Roger Clemens gave up one run and four hits in six innings for New York, allowing only a homer to Chris Richard.
Boston 8, Detroit 5-Scott Hatteberg drove in three runs for Boston and Trot Nixon hit a two-run homer at Detroit.
Toronto 6, Tampa Bay 5-Carlos Delgado hit a go-ahead single in the 12th inning at St. Petersburg, Fla.
Paul Quantrill (11-2) worked a scoreless 11th.
Chicago 5, Kansas City 2-Carlos Lee's leaping catch in left field robbed Raul Ibanez of a grand slam and Gary Glover pitched six strong innings for Chicago at Kansas City.
Glover (5-4) gave up two runs, three hits and one walk. He struck out four. Keith Foulke earned his 41st save.

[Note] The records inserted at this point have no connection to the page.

(* ===== verification/Tick.v ===== *)
(** * The clock tick

    Models the rest of [src/kernel/time.c]: the expiry of timer events, the deadline
    handler and the system clock call. *)

From Stdlib Require Import ZArith Lia Bool List.
From stdpp Require Import base tactics numbers list gmap.
From S2P Require Import Prelude TimeConv Sporadic DList DNode KState TimeList ReadyQueue Sched ThreadTable TcbCore Ipc.

Local Open Scope Z_scope.

Section Tick.
Context `{Config} `{Platform}.

(** [data] addresses the id of a thread; the model registers the thread's address. *)
Definition deadline_timeout_handler (data : Z) : K Z :=
  gid ← rd thread_id data;
  deadline_thread ← get_thread gid;
  monitor ← (if deadline_thread =? NULL then mret false
             else
               r ← rd is_thread_running deadline_thread;
               if (r : bool) then a ← get_thread_action deadline_thread; mret (a =? HARD_PRIOR_ACTION)
               else mret false);
  if (monitor : bool) then
    set_scheduler_action SCHEDULER_ACTION_CHOOSE_PRIV_THREAD;;
    set_privilege_status priv_health_monitor_priv priv_ready_priv;;
    w ← get_thread_object_state deadline_thread;
    (if w =? state_recv_blocked_state
     then modify (with_current_kernel_status_code (Z.lor IPC_TIMEOUT IPC_RECV_PHASE)) else skip);;
    w ← get_thread_object_state deadline_thread;
    (if w =? state_send_blocked_state
     then modify (with_current_kernel_status_code (Z.lor IPC_TIMEOUT IPC_SEND_PHASE)) else skip);;
    mret 0
  else
    marktcb_as_started deadline_thread;;
    add_to_ready_q deadline_thread;;
    reschedule_required;;
    schedule;;
    reschedule_unlocked;;
    mret 0.

(** [while (first_node() != NULL && first_node()->dvalue <= dvalue_elapse)]. *)
Fixpoint expire_loop (fuel : nat) : K unit :=
  match fuel with
  | O => fail OutOfFuel
  | S fuel =>
    index ← first_node;
    if index =? NULL then skip
    else
      d ← rd_dvalue index;
      s ← get_state;
      if d <=? dvalue_elapse s then
        modify (fun s => with_current_tick (u64 (current_tick s + s32 d)) s);;
        modify (fun s => with_dvalue_elapse (u32 (dvalue_elapse s - s32 d)) s);;
        t ← rd_timer index;
        (match handler t with
         | no_handler => skip
         | deadline_timeout_handler_ptr =>
           period ← deadline_timeout_handler (data t);
           if negb (period =? 0) then readd_to_timelist index period
           else
             wr_dvalue index 0;;
             remove_from_timelist index;;
             d_object_free index
         end);;
        expire_loop fuel
      else skip
  end.

(** A handler may register further deadlines, so the number of rounds is a parameter. *)
Definition update_timelist (fuel : nat) (ticks : Z) : K unit :=
  modify (with_dvalue_elapse (u32 ticks));;
  expire_loop fuel;;
  f ← first_node;
  (if negb (f =? NULL) then
     d ← rd_dvalue f; s ← get_state; wr_dvalue f (u32 (d - dvalue_elapse s))
   else skip);;
  modify (fun s => with_current_tick (u64 (current_tick s + dvalue_elapse s)) s);;
  modify (with_dvalue_elapse 0);;
  n ← next_dvalue;
  clock_set_timeout n false;;
  update_timestamp false.

Definition get_uptime_64 : K Z := t ← get_current_tick; mret (k_ticks_to_ms_floor64 t).

(** The value is stored through [clock]. *)
Definition syscall_system_clock (hw_cycles_per_sec clock : Z) : K Z :=
  update_timestamp false;;
  is_sufficient ← check_budget_restart;
  if (is_sufficient : bool) then
    modify (fun s => with_memory (<[clock := hw_cycles_per_sec]> (memory s)) s);;
    schedule;;
    mret EXCEPTION_NONE
  else mret EXCEPTION_FAULT.

End Tick.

Ted Williams has been through "hell" in the last four years, but thinks he may be getting stronger, the Hall of Famer said in his first published interview since having open heart surgery.
"I'm feeling pretty good," the former Boston Red Sox great told the Boston Globe from his Hernando, Fla., home. "But my whole life has been knocked out of joint. Oh, boy. I've never been through years like I've been through in the last four years. There's nothing I can compare it to in my life. I really have been through hell."
Last November, Williams was admitted to Shands Hospital at the University of Florida, and a pacemaker was placed in his chest to regulate his heartbeat.
The problems continued and Williams had open-heart surgery in January. A month later, he was moved to a hospital in San Diego to rehabilitate. He had several setbacks after the surgery, including kidney failure, infections and the need to return to a respirator.
In June, he traveled in a medical plane so he could rehabilitate closer to home.
Williams, 83, sounded tired, weak, and often lost his train of thought, the Globe reported.
Williams gets around in a wheelchair. He has three hours of physical therapy per day, kidney dialysis in his home and he still has a tracheotomy. He gets outdoors about two hours each day.
Williams' family has been shielding him from the Red Sox's late-season swoon, but Williams still lamented the state of the modern game.
"It is a terrible situation," he said. "I think our game's been destroyed and we've really been hurt. I'm just nuts about it all, but it's changed and for the worse."
Williams did not sound surprised when told that Barry Bonds was closing in on Mark McGwire's home run record.
"Well, he's a powerhouse," Williams said.